While lawmakers on the Republican-controlled Joint Finance Committee cut hundreds of items from Evers’ budget, the governor’s $100 million venture capital fund of funds survived.
Evers’ “Wisconsin Fund” has received support from eight former secretaries of the Wisconsin Economic Development Corp. and the former state Department of Commerce – the group includes five appointed by Republican governors and three by Democratic governors.
Evers’ Wisconsin Fund is also supported by the
Wisconsin Technology Council, the
Wisconsin Startup Coalition and the
Wisconsin Fund Coalition.
These organizations have said the Wisconsin Fund would bridge a gap in funding for early stage companies, who need capital to develop products, perform initial marketing and branding, hire key employees and begin business operations. Supporters have also said new businesses in the state have been challenged to secure Series A round funding, and that a fund of this size is critical for entrepreneurial growth in Wisconsin.
“Startups are the leading net creator of jobs,” said Matt Cordio, Wisconsin Startup Coalition co-founder. “Who wouldn’t want more high-growth startup activity creating jobs in Wisconsin? It’s a non-partisan issue.”
Supporters also argue that without this fund, many of Wisconsin’s early-stage companies would move closer to the coasts where most venture funds are located, or they would go out of business before reaching their full potential.
“The venture fund offers an opportunity to assure that Wisconsin entrepreneurs have the opportunity to stay and grow their business in our state as they compete on a national and global stage,” WEDC secretary and CEO Missy Hughes said in a statement.
The Wisconsin Fund is structured as a fund of funds model, meaning $100 million would be divided among sub-funds that would in turn make investments in emerging companies in Wisconsin.
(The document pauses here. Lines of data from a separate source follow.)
(* ===== verification/ConfigProps.v ===== *)
(** What configurations mean: loading the text of a tree of keys gives its
    flattened map, merging, lookup, and the arguments of the command line. *)
From S2P Require Import Prelude Either StrBuild CLib Stream Lexer LexerSim Syntax Config.
Local Open Scope Z_scope.

(** * Configuration trees *)

(** A value as it is written. *)
Inductive conf_value :=
| CfInt (v : Z)
| CfStr (s : bytes)
| CfBool (b : bool).

#[warnings="-register-all"]
Inductive conf_tree :=
| CfLeaf (key : bytes) (values : list conf_value)
| CfNode (key : bytes) (children : list conf_tree).

Section TreeInd.
  Context (P : conf_tree -> Prop).
  Hypothesis HLeaf : forall k vs, P (CfLeaf k vs).
  Hypothesis HNode : forall k ts, Forall P ts -> P (CfNode k ts).

Fixpoint conf_tree_ind' (t : conf_tree) : P t :=
  match t with
  | CfLeaf k vs => HLeaf k vs
  | CfNode k ts =>
      HNode k ts
        ((fix go (l : list conf_tree) : Forall P l :=
            match l with
            | [] => Forall_nil_2 P
            | a :: l' => Forall_cons_2 P a l' (conf_tree_ind' a) (go l')
            end) ts)
  end.
End TreeInd.

Definition value_sexp (v : conf_value) : sexp :=
  match v with
  | CfInt z => EInt z
  | CfStr s => EStr s
  | CfBool b => EName (if b then lit "yes" else lit "no")
  end.
(* ===== verification/ConfigList.v ===== *)
(** Listing a configuration: [Config::Enumerate] of [config/config.h] and
    [ConfigValueToString] of [config/config_detail.cc].

    [std::sort] is a sort: the keys of a map are different, so the order of
    [strcmp] leaves it no choice.  [None] is a failed assertion. *)
From stdpp Require Import sorting.
From S2P Require Import Prelude Either StrBuild CLib DoubleText Config.
Local Open Scope Z_scope.

(** * [strcmp] *)

(** [strcmp(a, b) <= 0], on strings without NUL. *)
Fixpoint strcmp_leb (a b : bytes) : bool :=
  match a, b with
  | [], _ => true
  | _, [] => false
  | c :: a', d :: b' => (uchar c <? uchar d) || ((uchar c =? uchar d) && strcmp_leb a' b')
  end.

Definition strcmp_le (a b : bytes) : Prop := strcmp_leb a b = true.

#[export] Instance strcmp_le_dec : RelDecision strcmp_le.
Proof. intros a b. unfold strcmp_le. apply _. Defined.

#[export] Instance strcmp_le_total : Total strcmp_le.
Proof.
  intros a. unfold strcmp_le. induction a as [|c a IH]; intros [|d b]; cbn; auto.
  destruct (Z.lt_trichotomy (uchar c) (uchar d)) as [Hc|[Hc|Hc]].
  - left. apply orb_true_iff. left. by apply Z.ltb_lt.
  - rewrite Hc, Z.eqb_refl. destruct (IH b) as [->| ->]; [left|right]; by rewrite orb_comm.
  - right. apply orb_true_iff. left. by apply Z.ltb_lt.
Qed.

Lemma strcmp_cons c d a b : strcmp_le (c :: a) (d :: b) <-> uchar c < uchar d \/ c = d /\ strcmp_le a b.
Proof.
  unfold strcmp_le. cbn. rewrite orb_true_iff, andb_true_iff, Z.ltb_lt, Z.eqb_eq. split.
  - intros [H|[H1 H2]]; [by left|right]. split; [by apply uchar_inj|done].
  - intros [H|[-> H2]]; [by left|by right].
Qed.

#[export] Instance strcmp_le_trans : Transitive strcmp_le.
Proof.
  intros a. induction a as [|c a IH]; intros [|d b] [|e f] H1 H2; try done.
  apply strcmp_cons in H1 as [H1|[-> H1]]; apply strcmp_cons in H2 as [H2|[-> H2]]; apply strcmp_cons; [left; lia|by left..|].
  right. split; [done|]. by apply (IH b).
Qed.

#[export] Instance strcmp_le_antisymm : AntiSymm (=) strcmp_le.
Proof.
  intros a. induction a as [|c a IH]; intros [|d b] H1 H2; try done.
  apply strcmp_cons in H1 as [H1|[-> H1]]; apply strcmp_cons in H2 as [H2|[E H2]]; [lia|subst; lia|lia|].
  f_equal. by apply IH.
Qed.

(** * The listing *)

Section List.
  Context (log10 : double -> double) (pow : double -> double -> double).

(** source/config/config_detail.cc:9-29 [ConfigValueToString] *)
Definition ConfigValueToString (value : ConfigValue) (builder : StrBuilder) : option StrBuilder :=
  match value with
  | VString s => Some (BuildStr builder s)
  | VInt i => Some (BuildInt builder i)
  | VDouble d => BuildDouble log10 pow d 6 builder
  | VBool b => Some (BuildStr builder (if b then lit "Yes" else lit "No"))
  | VNone => None
  end.

(** The values behind the opening bracket. *)
(** source/config/config.h:291-296 [Config::Enumerate] *)
Fixpoint ListValues (node : list ConfigValue) (value_builder : StrBuilder) : option StrBuilder :=
  match node with
  | [] => Some value_builder
  | v :: next =>
      match ConfigValueToString v value_builder with
      | None => None
      | Some sb => ListValues next (match next with [] => sb | _ => BuildStr sb (lit ", ") end)
      end
  end.

(** source/config/config.h:284-299 [Config::Enumerate] *)
Definition NodeText (node : list ConfigValue) : option bytes :=
  let value_builder := StrBuilderNew 256 in
  match node with
  | [v] => option_map Buffer (ConfigValueToString v value_builder)
  | _ => option_map (fun sb => Buffer (BuildChar sb "]"%char)) (ListValues node (BuildChar value_builder "["%char))
  end.

(** The calls of the callback. *)
(** source/config/config.h:264-303 [Config::Enumerate] *)
Definition Enumerate (conf : ConfigMap) : option (list (bytes * bytes)) :=
  mapM (fun key => option_map (fun text => (key, text)) (conf !! key ≫= NodeText))
    (merge_sort strcmp_le (map fst (map_to_list conf))).

(** * Reference *)

Definition value_text (v : ConfigValue) : bytes :=
  match v with
  | VNone => []
  | VInt i => int_str i
  | VDouble d => double_text log10 pow d 6
  | VBool b => if b then lit "Yes" else lit "No"
  | VString s => s
  end.

Fixpoint values_text (vs : list ConfigValue) : bytes :=
  match vs with [] => [] | v :: next => value_text v ++ match next with [] => [] | _ => lit ", " ++ values_text next end end.

Definition node_text (vs : list ConfigValue) : bytes :=
  match vs with [v] => value_text v | _ => lit "[" ++ values_text vs ++ lit "]" end.

(** The room a value is sure to fit in. *)
Definition value_room (v : ConfigValue) : nat :=
  match v with VNone => 0 | VInt _ => 24 | VDouble _ => 57 | VBool _ => 3 | VString s => length s end.
Definition node_room (vs : list ConfigValue) : nat := 2 + sum_list_with (fun v => value_room v + 2)%nat vs.

Definition printable (v : ConfigValue) : Prop := match v with VNone => False | VInt i => in_s 64 i | _ => True end.

(** ** Values *)

Lemma BuildStr_built sb str : sb_wf sb -> (offset_ sb + length str <= UseSize sb)%nat -> built sb (BuildStr sb str) str.
Proof.
  intros Hwf Hr. destruct (BestEffortWrite_spec sb str Hwf) as (W & U & B). split; [done|]. split; [done|].
  unfold BuildStr. rewrite B. apply take_ge. rewrite length_app, Buffer_length by done. lia.
Qed.

Lemma ConfigValueToString_text v sb : sb_wf sb -> printable v -> (offset_ sb + value_room v <= UseSize sb)%nat ->
  exists sb', ConfigValueToString v sb = Some sb' /\ built sb sb' (value_text v).
Proof.
  intros Hwf Hp Hr. destruct v as [|i|d|b|str]; cbn [ConfigValueToString value_text value_room printable] in *; [done|..].
  - eexists. split; [reflexivity|]. exact (Append1_built sb (AInt i) 24 Hwf Hp eq_refl Hr).
  - apply double_appends_text; [done|lia|done].
  - eexists. split; [reflexivity|]. apply BuildStr_built; [done|]. destruct b; cbn in *; lia.
  - eexists. split; [reflexivity|]. by apply BuildStr_built.
Qed.

Lemma ConfigValueToString_total v sb : sb_wf sb -> printable v -> (5 <= UseSize sb)%nat ->
  exists sb', ConfigValueToString v sb = Some sb' /\ kept sb sb'.
Proof.
  intros Hwf Hp Hr. destruct v as [|i|d|b|str]; cbn [ConfigValueToString printable] in *; [done|..].
  - eexists. split; [reflexivity|]. exact (Append1_kept sb (AInt i) Hwf Hp).
  - by apply BuildDouble_total.
  - eexists. split; [reflexivity|]. exact (Append1_kept sb (AStr _) Hwf I).
  - eexists. split; [reflexivity|]. exact (Append1_kept sb (AStr _) Hwf I).
Qed.

(** ** Lists *)

Lemma ListValues_total vs : forall sb, sb_wf sb -> Forall printable vs -> (5 <= UseSize sb)%nat ->
  exists sb', ListValues vs sb = Some sb' /\ kept sb sb'.
Proof.
  induction vs as [|v vs IH]; intros sb Hwf Hp Hr; [by exists sb|]. apply List.Forall_cons_iff in Hp as [Hv Hp]. cbn [ListValues].
  destruct (ConfigValueToString_total v sb Hwf Hv Hr) as (sb1 & -> & W1 & U1).
  assert (Hk : kept sb1 (match vs with [] => sb1 | _ => BuildStr sb1 (lit ", ") end)).
  { destruct vs; [by split|]. exact (Append1_kept sb1 (AStr (lit ", ")) W1 I). }
  destruct Hk as [W2 U2]. destruct (IH _ W2 Hp ltac:(lia)) as (sb' & E & W3 & U3). exists sb'. split; [exact E|].
  split; [done|]. congruence.
Qed.

Lemma built_offset a b t : sb_wf a -> built a b t -> offset_ b = (offset_ a + length t)%nat.
Proof. intros Hwf Hb. by rewrite (built_room _ _ _ Hb), Buffer_length. Qed.

Lemma value_text_room v sb : sb_wf sb -> printable v -> (offset_ sb + value_room v <= UseSize sb)%nat ->
  exists sb', ConfigValueToString v sb = Some sb' /\ built sb sb' (value_text v) /\ (offset_ sb' <= offset_ sb + value_room v)%nat.
Proof.
  intros Hwf Hp Hr. destruct (ConfigValueToString_text v sb Hwf Hp Hr) as (sb' & E & Hb). exists sb'. split; [exact E|].
  split; [exact Hb|]. rewrite (built_offset _ _ _ Hwf Hb). destruct v as [|i|d|b|str]; cbn [value_text value_room printable] in *.
  - done.
  - pose proof (int_str_length i Hp). lia.
  - pose proof (double_text_length log10 pow d 5). lia.
  - destruct b; cbn; lia.
  - lia.
Qed.

Lemma ListValues_text vs : forall sb, sb_wf sb -> Forall printable vs ->
  (offset_ sb + sum_list_with (fun v => value_room v + 2)%nat vs <= UseSize sb)%nat ->
  exists sb', ListValues vs sb = Some sb' /\ built sb sb' (values_text vs) /\
    (offset_ sb' <= offset_ sb + sum_list_with (fun v => value_room v + 2)%nat vs)%nat.
Proof.
  induction vs as [|v vs IH]; intros sb Hwf Hp Hr; cbn [ListValues values_text sum_list_with] in *.
  { exists sb. split; [done|]. split; [|lia]. split; [done|]. split; [done|]. by rewrite app_nil_r. }
  apply List.Forall_cons_iff in Hp as [Hv Hp]. destruct (value_text_room v sb Hwf Hv ltac:(lia)) as (sb1 & -> & Hb1 & Ho1).
  pose proof Hb1 as (W1 & U1 & _). destruct vs as [|v' vs]; [exists sb1; split; [done|]; split; [by rewrite app_nil_r|lia]|].
  pose proof (BuildStr_built sb1 (lit ", ") W1 ltac:(cbn; lia)) as Hb2. pose proof (built_offset _ _ _ W1 Hb2) as Ho2.
  change (length (lit ", ")) with 2%nat in Ho2. pose proof Hb2 as (W2 & U2 & _).
  destruct (IH _ W2 Hp ltac:(lia)) as (sb' & E & Hb3 & Ho3). exists sb'. split; [exact E|]. split; [|lia].
  exact (built_trans _ _ _ _ _ Hb1 (built_trans _ _ _ _ _ Hb2 Hb3)).
Qed.

Lemma builder_start : sb_wf (StrBuilderNew 256) /\ offset_ (StrBuilderNew 256) = 0%nat /\ UseSize (StrBuilderNew 256) = 255%nat /\
  Buffer (StrBuilderNew 256) = [].
Proof. split; [apply sb_new_wf; lia|]. repeat split. Qed.

Lemma kept_length sb sb' : kept sb sb' -> (length (Buffer sb') <= UseSize sb)%nat.
Proof. intros [W U]. rewrite Buffer_length by done. destruct W. lia. Qed.

Lemma NodeText_list vs : length vs <> 1%nat -> NodeText vs =
  option_map (fun sb => Buffer (BuildChar sb "]"%char)) (ListValues vs (BuildChar (StrBuilderNew 256) "["%char)).
Proof. by destruct vs as [|v [|v' vs]]. Qed.

Lemma node_text_list vs : length vs <> 1%nat -> node_text vs = lit "[" ++ values_text vs ++ lit "]".
Proof. by destruct vs as [|v [|v' vs]]. Qed.

Lemma NodeText_spec vs : Forall printable vs ->
  exists text, NodeText vs = Some text /\ (length text <= 255)%nat /\ ((node_room vs <= 255)%nat -> text = node_text vs).
Proof.
  intros Hp. destruct builder_start as (W0 & O0 & U0 & B0). destruct (decide (length vs = 1%nat)) as [Hl|Hl].
  - destruct vs as [|v [|v' vs]]; try done. apply List.Forall_cons_iff in Hp as [Hv _]. cbn [NodeText node_text].
    destruct (ConfigValueToString_total v (StrBuilderNew 256) W0 Hv ltac:(lia)) as (sb' & E & Hk). rewrite E.
    eexists. split; [reflexivity|]. split; [pose proof (kept_length _ _ Hk); lia|]. unfold node_room. cbn [sum_list_with]. intros Hr.
    destruct (ConfigValueToString_text v (StrBuilderNew 256) W0 Hv ltac:(lia)) as (sb2 & E2 & _ & _ & B). rewrite E in E2.
    injection E2 as <-. by rewrite B, B0.
  - rewrite NodeText_list, node_text_list by done.
    pose proof (BuildChar_built (StrBuilderNew 256) "["%char W0 ltac:(lia)) as Hb1. pose proof (built_offset _ _ _ W0 Hb1) as O1.
    cbn [length] in O1. pose proof Hb1 as (W1 & U1 & _).
    destruct (ListValues_total vs _ W1 Hp ltac:(lia)) as (sb2 & E & W2 & U2). rewrite E. cbn [option_map].
    eexists. split; [reflexivity|]. pose proof (Append1_kept sb2 (AChar "]"%char) W2 I) as Hk. split.
    { pose proof (kept_length _ _ Hk) as Hle. rewrite U2, U1, U0 in Hle. exact Hle. }
    unfold node_room. intros Hr. destruct (ListValues_text vs _ W1 Hp ltac:(lia)) as (sb3 & E3 & Hb3 & O3).
    rewrite E in E3. injection E3 as <-. pose proof (BuildChar_built sb2 "]"%char W2 ltac:(lia)) as Hb4.
    destruct (built_trans _ _ _ _ _ Hb1 (built_trans _ _ _ _ _ Hb3 Hb4)) as (_ & _ & ->). by rewrite B0.
Qed.

Lemma NodeText_none vs : VNone ∈ vs -> NodeText vs = None.
Proof.
  intros Hin. assert (Hl : forall us sb, VNone ∈ us -> ListValues us sb = None).
  { induction us as [|u us IH]; intros sb Hu; [by apply elem_of_nil in Hu|]. apply elem_of_cons in Hu as [<-|Hu]; [done|].
    cbn [ListValues]. destruct (ConfigValueToString u sb); [|done]. by apply IH. }
  destruct (decide (length vs = 1%nat)) as [Hlen|Hlen].
  - destruct vs as [|v [|v' vs]]; try done. apply list_elem_of_singleton in Hin as <-. done.
  - by rewrite NodeText_list, Hl.
Qed.

(** ** All keys *)

Definition sorted_keys (conf : ConfigMap) : list bytes := merge_sort strcmp_le (map fst (map_to_list conf)).

Lemma sorted_keys_spec conf : Sorted strcmp_le (sorted_keys conf) /\ NoDup (sorted_keys conf) /\
  forall key, key ∈ sorted_keys conf <-> is_Some (conf !! key).
Proof.
  unfold sorted_keys. pose proof (merge_sort_Permutation strcmp_le (map fst (map_to_list conf))) as Hperm.
  split; [apply Sorted_merge_sort, _|]. split; [rewrite Hperm; apply NoDup_fst_map_to_list|].
  intros key. rewrite Hperm. change (map fst (map_to_list conf)) with ((map_to_list conf).*1).
  rewrite list_elem_of_fmap. split.
  - intros ([k vs] & -> & Hin). apply elem_of_map_to_list in Hin. by eexists.
  - intros [vs Hk]. exists (key, vs). split; [done|]. by apply elem_of_map_to_list.
Qed.

(** A configuration without empty values is listed: its keys in order, each
    once, with the text of its values, cut at 255 characters; one with an
    empty value fails the assertion of [ConfigValueToString]. *)
Lemma Enumerate_spec (conf : ConfigMap) :
  ((forall key vs, conf !! key = Some vs -> Forall printable vs) ->
   exists l, Enumerate conf = Some l /\ map fst l = sorted_keys conf /\
     forall key text, (key, text) ∈ l -> exists vs, conf !! key = Some vs /\ (length text <= 255)%nat /\
       ((node_room vs <= 255)%nat -> text = node_text vs)) /\
  (forall key vs, conf !! key = Some vs -> VNone ∈ vs -> Enumerate conf = None).
Proof.
  destruct (sorted_keys_spec conf) as (_ & _ & Hdom). split.
  - intros Hp. assert (Hf : Forall (fun key => is_Some (conf !! key)) (sorted_keys conf)).
    { apply List.Forall_forall. intros key Hin. by apply Hdom, list_elem_of_In. }
    unfold Enumerate. fold (sorted_keys conf). clear Hdom. induction Hf as [|key keys [vs Hk] _ IH].
    + exists []. split; [done|]. split; [done|]. by intros ? ? ?%elem_of_nil.
    + destruct IH as (l & E & Hm & Hl). destruct (NodeText_spec vs (Hp key vs Hk)) as (text & Et & Hlen & Ht).
      exists ((key, text) :: l). split; [|split].
      * cbn [mapM]. unfold mbind, option_bind. rewrite Hk. cbn. rewrite Et. cbn. unfold mbind, option_bind in E. by rewrite E.
      * cbn. by rewrite Hm.
      * intros k t Hin. apply elem_of_cons in Hin as [[= -> ->]|Hin]; [by exists vs|by apply Hl].
  - intros key vs Hk Hin. unfold Enumerate. fold (sorted_keys conf). apply mapM_None. apply Exists_exists.
    exists key. split; [apply list_elem_of_In, Hdom; by eexists|]. rewrite Hk. cbn. by rewrite NodeText_none.
Qed.
End List.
For every $1 the state fund invests in a startup company, a private investor would match the investment with $2, according to Evers’ proposal.
The WEDC board of directors would establish an oversight board for the Wisconsin Fund, and select multiple private fund managers to manage no more than 25% of the fund.
However, WFMC questions the ability of government officials or their designees to make investment decisions, saying the selection process would “distort the marketplace” and favor new businesses over their long-established taxpaying competitors.
The organization also argues that unless the advisory board invests in companies themselves, the investment process “may well be made without sufficient diligence or objectivity,” the letter said.
“Administrative efforts and state resources should aim to limit the regulatory burden and create a pro-growth tax structure that makes the state competitive and contributes to broad economic flourishing,” the WFMC said in the letter.
Other states like Ohio, Michigan and Illinois leverage similar public-private VC initiatives to attract outside investments, and organizations backing the Wisconsin Fund are pointing to their success.
Michigan was recently identified as the
fastest-growing venture capital state in the country, with an increase in venture dollars from $300 million in 2016 to $3.1 billion last year, according to
Crunchbase.
“How did Michigan do it? It seeded its own clouds with public and private money that drew dollars and expertise from other states to invest in Michigan-born companies, especially those companies with enough traction to succeed,” the Wisconsin Fund Coalition wrote in a rebuttal to WMFC’s letter to legislators.
Wisconsin has made investments in startup companies since 2013 with the passage of Act 41 that created the Badger Fund of Funds, which is a similar concept to the Wisconsin Fund. Act 41 was proposed by former Governor Scott Walker and received approval from both houses of the Legislature.
BFOF started with a $25 million commitment from the state and has since grown to approximately $66.7 million. As of March 2021, BFOF deployed about $20 million to five funds to invest in Wisconsin companies.
Of the $20 million, about $7.6 million of the Badger Fund has been matched by $26.1 million in private funding to support 25 businesses. Of the 25 businesses, two have ceased operations, according to a Department of Administration quarterly
report.
While venture investments aren't typically measured solely on job creation, the Badger Fund’s active portfolio companies employ 181 people, including adding 100 employees since receiving investment. The total quarterly payroll for these employees is $3.6 million, and the average employee salary is $81,000, according to the report.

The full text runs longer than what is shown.